The twelve phylogenomic datasets we use here always find Ctenophora as the SOM when using standard models in likelihood or parsimony. When alphabet reduction methods Dayhoff-6 [21], S&R-6 [22], and KGB-6 [23] and more complex likelihood CAT models are applied, Porifera is observed as the SOM for some of the datasets [24]. Here we focus on parsimony and likelihood analyses with the less complex models. Analyses of the morphological datasets yield two inferences as to the SOM – Porifera or Placozoa. Table 1 shows the data sets used and the relationships they suggest [1].

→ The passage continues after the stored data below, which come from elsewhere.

(** The number, the answer and the state of a connection that was opened. *)
Definition open_connection (params : Value) (d : OpenGaussDriver) (server : Server)
    : OpenGaussDriver * Server *
      result (N * Value * GaussState.ConnectionState OpenGaussSession) :=
  let '(server, r) := open_with_version params server in
  match r with
  | Ok (session, version) =>
      let conn_id := next_connection d in
      ({| initialized := initialized d; next_connection := wrap_add u64_max conn_id 1 |}, server,
       Ok (conn_id,
           Object [(lit "conn_id", Number (PosInt conn_id));
                   (lit "server_info", server_info version)],
           new_state session))
  | Err e => (d, server, Err e)
  | Panic => (d, server, Panic)
  end.

(** ** Object views *)

Definition object_view_column (key name : string) (width_px : N) (align : option string)
    : ObjectViewColumn :=
  {| vc_key := lit key; vc_name := lit name; vc_width_px := width_px; vc_align := lit <$> align |}.

(** The rows another handler answers with, read back from JSON. *)
Definition rows_from {A} (H : FromValue (list A)) (m : handler Value) : handler (list A) :=
  value ← m;
  lift_outcome (parse_params H value).

Definition bool_text (b : bool) : text := lit (if b then "true" else "false").

Definition scope_params (p : ObjectViewParams) (rest : list (text * Value)) : Value :=
  Object ([(lit "conn_id", Number (PosInt (ov_conn_id p))); (lit "database", opt_str (ov_database p));
           (lit "schema", opt_str (ov_schema p))] ++ rest).

Definition table_params (p : ObjectViewParams) : Value :=
  scope_params p [(lit "table", Str (default [] (ov_table p)))].

Definition object_view_from_objects (p : ObjectViewParams) (title : text) (kind : ObjectKind)
    : handler ObjectView :=
  rows ← rows_from objects_read
    (handle_schema_objects (scope_params p [(lit "kinds", Array [Str (kind_text kind)])]));
  mret {| view_title := title;
          view_columns := [object_view_column "name" "Name" 220 None;
                           object_view_column "comment" "Comment" 260 None];
          view_rows := (λ row, [obi_name row; obi_comment row]) <$> rows |}.

Definition databases_view (p : ObjectViewParams) : handler ObjectView :=
  rows ← rows_from databases_read
    (handle_schema_databases (Object [(lit "conn_id", Number (PosInt (ov_conn_id p)))]));
  mret {| view_title := lit "Databases";
          view_columns := [object_view_column "name" "Name" 220 None;
                           object_view_column "owner" "Owner" 160 None];
          view_rows := (λ row, [dbi_name row; default [] (dbi_owner row)]) <$> rows |}.

Definition schemas_view (p : ObjectViewParams) : handler ObjectView :=
  rows ← rows_from schemas_read
    (handle_schema_schemas (Object [(lit "conn_id", Number (PosInt (ov_conn_id p)));
                                    (lit "database", Str (default [] (ov_database p)))]));
  mret {| view_title := lit "Schemas";
          view_columns := [object_view_column "name" "Name" 220 None;
                           object_view_column "owner" "Owner" 160 None;
                           object_view_column "comment" "Comment" 260 None];
          view_rows := (λ row, [sci_name row; default [] (sci_owner row); sci_comment row]) <$> rows |}.

Definition columns_view (p : ObjectViewParams) : handler ObjectView :=
  rows ← rows_from columns_read (handle_schema_columns (table_params p));
  mret {| view_title := lit "Columns";
          view_columns := [object_view_column "name" "Field" 220 None;
                           object_view_column "type" "Type" 160 None;
                           object_view_column "nullable" "Null?" 72 (Some "right"%string);
                           object_view_column "default" "Default" 180 None];
          view_rows := (λ row, [coi_name row; coi_type_str row; bool_text (coi_nullable row);
                                default [] (coi_default row)]) <$> rows |}.

Definition indexes_view (p : ObjectViewParams) : handler ObjectView :=
  rows ← rows_from indexes_read (handle_schema_indexes (table_params p));
  mret {| view_title := lit "Indexes";
          view_columns := [object_view_column "name" "Name" 220 None;
                           object_view_column "table" "Table" 180 None;
                           object_view_column "unique" "Unique?" 90 (Some "right"%string);
                           object_view_column "type" "Type" 140 None];
          view_rows := (λ row, [ixi_name row; ixi_table row; bool_text (ixi_is_unique row);
                                default [] (ixi_kind row)]) <$> rows |}.

Definition functions_view (p : ObjectViewParams) : handler ObjectView :=
  rows ← rows_from functions_read (handle_schema_functions (scope_params p []));
  mret {| view_title := lit "Functions";
          view_columns := [object_view_column "name" "Name" 220 None;
                           object_view_column "returns" "Returns" 160 None;
                           object_view_column "language" "Language" 120 None];
          view_rows := (λ row, [fni_name row; default [] (fni_return_type row);
                                default [] (fni_language row)]) <$> rows |}.
(* ===== verification/NotesLines.v ===== *)
(** * Exporting notes: what the lines are made of

    The lines of a note are made of its characters, a space, a line feed and the word that
    stands for an image without a description; a table has rows and no row is empty; the
    loops of the reader end because their condition fails. *)

From S2P Require Import Prelude VncClipboard Text TextSearch NotesText.

(** ** Characters *)

Section chars.
Context (P : N → Prop).

Lemma all_lines_from (current t : text) :
  Forall P current → Forall P t → Forall (Forall P) (lines_from current t).
Proof.
  intros Hc Ht. revert current Hc. induction Ht as [|c t ? ? IH]; intros current Hc; simpl.
  - destruct current; repeat constructor. auto with text.
  - destruct (c =? 10)%N; [|apply IH; by constructor]. constructor; [|by apply IH].
    unfold line_of. destruct Hc as [|d current ? ?]; [done|]. destruct (d =? 13)%N; auto with text.
Qed.

Lemma all_words_from (current t : text) :
  Forall P current → Forall P t → Forall (Forall P) (words_from current t).
Proof.
  intros Hc Ht. assert (∀ w : text, Forall P w → Forall (Forall P) (word_of w)) as Hw.
  { intros w Hw. destruct w; repeat constructor. by apply all_reverse. }
  revert current Hc. induction Ht as [|c t ? ? IH]; intros current Hc; simpl; [auto|].
  destruct (is_whitespace c); [|apply IH; by constructor]. apply Forall_app. auto.
Qed.

Lemma all_join separator (parts : list text) :
  Forall P separator → Forall (Forall P) parts → Forall P (join separator parts).
Proof.
  intros Hs [|q qs Hq Hqs]; [done|]. simpl. apply all_app; [done|].
  induction Hqs as [|p ps ? ? IH]; [done|]. rewrite bind_cons. auto with text.
Qed.

Lemma all_erase p (t : text) : Forall P t → Forall P (replace p [] t).
Proof.
  intros Ht. unfold replace. generalize 0. induction Ht as [|c t Hc ? IH]; intros skip; [by destruct skip|].
  cbn [replace_from]. destruct skip as [|skip]; [|apply IH].
  destruct (starts_with p (c :: t)); [apply IH|]. by constructor.
Qed.

Lemma all_visible inside (t : text) : P 32%N → Forall P t → Forall P (visible inside t).
Proof.
  intros Hs Ht. revert inside. induction Ht as [|c t ? ? IH]; intros inside; simpl; [done|].
  repeat case_match; auto.
Qed.

(** *** Inline text *)

#[local] Hint Resolve all_trim_end_matches all_trim_matches all_trim_end all_trim all_erase : text.

Lemma all_unlink opening (t t' : text) : unlink opening t = Some t' → Forall P t → Forall P t'.
Proof.
  unfold unlink. intros H Ht. simplify_option_eq. auto 10 with text.
Qed.

Lemma all_unlink_all fuel opening (t : text) : Forall P t → Forall P (unlink_all fuel opening t).
Proof.
  revert t. induction fuel as [|fuel IH]; intros t Ht; simpl; [done|].
  destruct (unlink opening t) eqn:E; [|done]. apply IH. by eapply all_unlink.
Qed.

Lemma all_clean_inline (t : text) : Forall P t → Forall P (clean_inline t).
Proof. unfold clean_inline. auto 10 using all_unlink_all with text. Qed.

End chars.

#[export] Hint Resolve all_reverse all_take all_drop all_app all_trim_start_matches
  all_trim_start all_trim_end_matches all_trim_matches all_trim_end all_trim all_erase
  all_clean_inline : text.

ntax | model | crit | r2 | slope | r2 | slope |
---|---|---|---|---|---|---|
6 | EW | MP | 0.94 | 0.96 | 0.98 | 0.99 |
6 | WAG | MP | 0.91 | 0.97 | 0.98 | 1.02 |
6 | LG | MP | 0.7397 | 0.6236 | 0.79 | 1.09 |
6 | oneST | ML | 0.81 | 0.6 | 0.97 | 0.69 |
6 | WAG | ML | 0.82 | 0.7 | 0.97 | 0.76 |
6 | LG | ML | 0.443 | 0.44 | 0.94 | 0.71 |
11 | EW | MP | 0.31 | 0.32 | 0.96 | 0.98 |
11 | WAG | MP | 0.005 | 0.1 | 0.92 | 0.94 |
11 | LG | MP | 0.14 | 0.55 | 0.87 | 1.3 |
11 | oneST | ML | 0.9 | 0.81 | 0.97 | 0.81 |
11 | WAG | ML | 0.62 | 0.64 | 0.89 | 0.64 |
11 | LG | ML | 0.98 | 0.74 | 0.98 | 0.74 |
Definition of flip weight
The flip weight for this recalcitrant node is simply the weight of the morphological partition where the inference from the analysis for the SOM flips from Ctenophora to Porifera. Finding the flip weight involves analyzing each pairwise combination of morphological and molecular data with weights of 2, 5, 10, 20, 33, 50, 76, 100, 150, 200, 333, 500, 770 and 1000. Trees from each of these weighted analyses are inspected and the flip from Ctenophore as SOM to Porifera as SOM is recorded. The flip is always in the direction of Ctenophora to Porifera because the molecular data sets initially support Ctenophora.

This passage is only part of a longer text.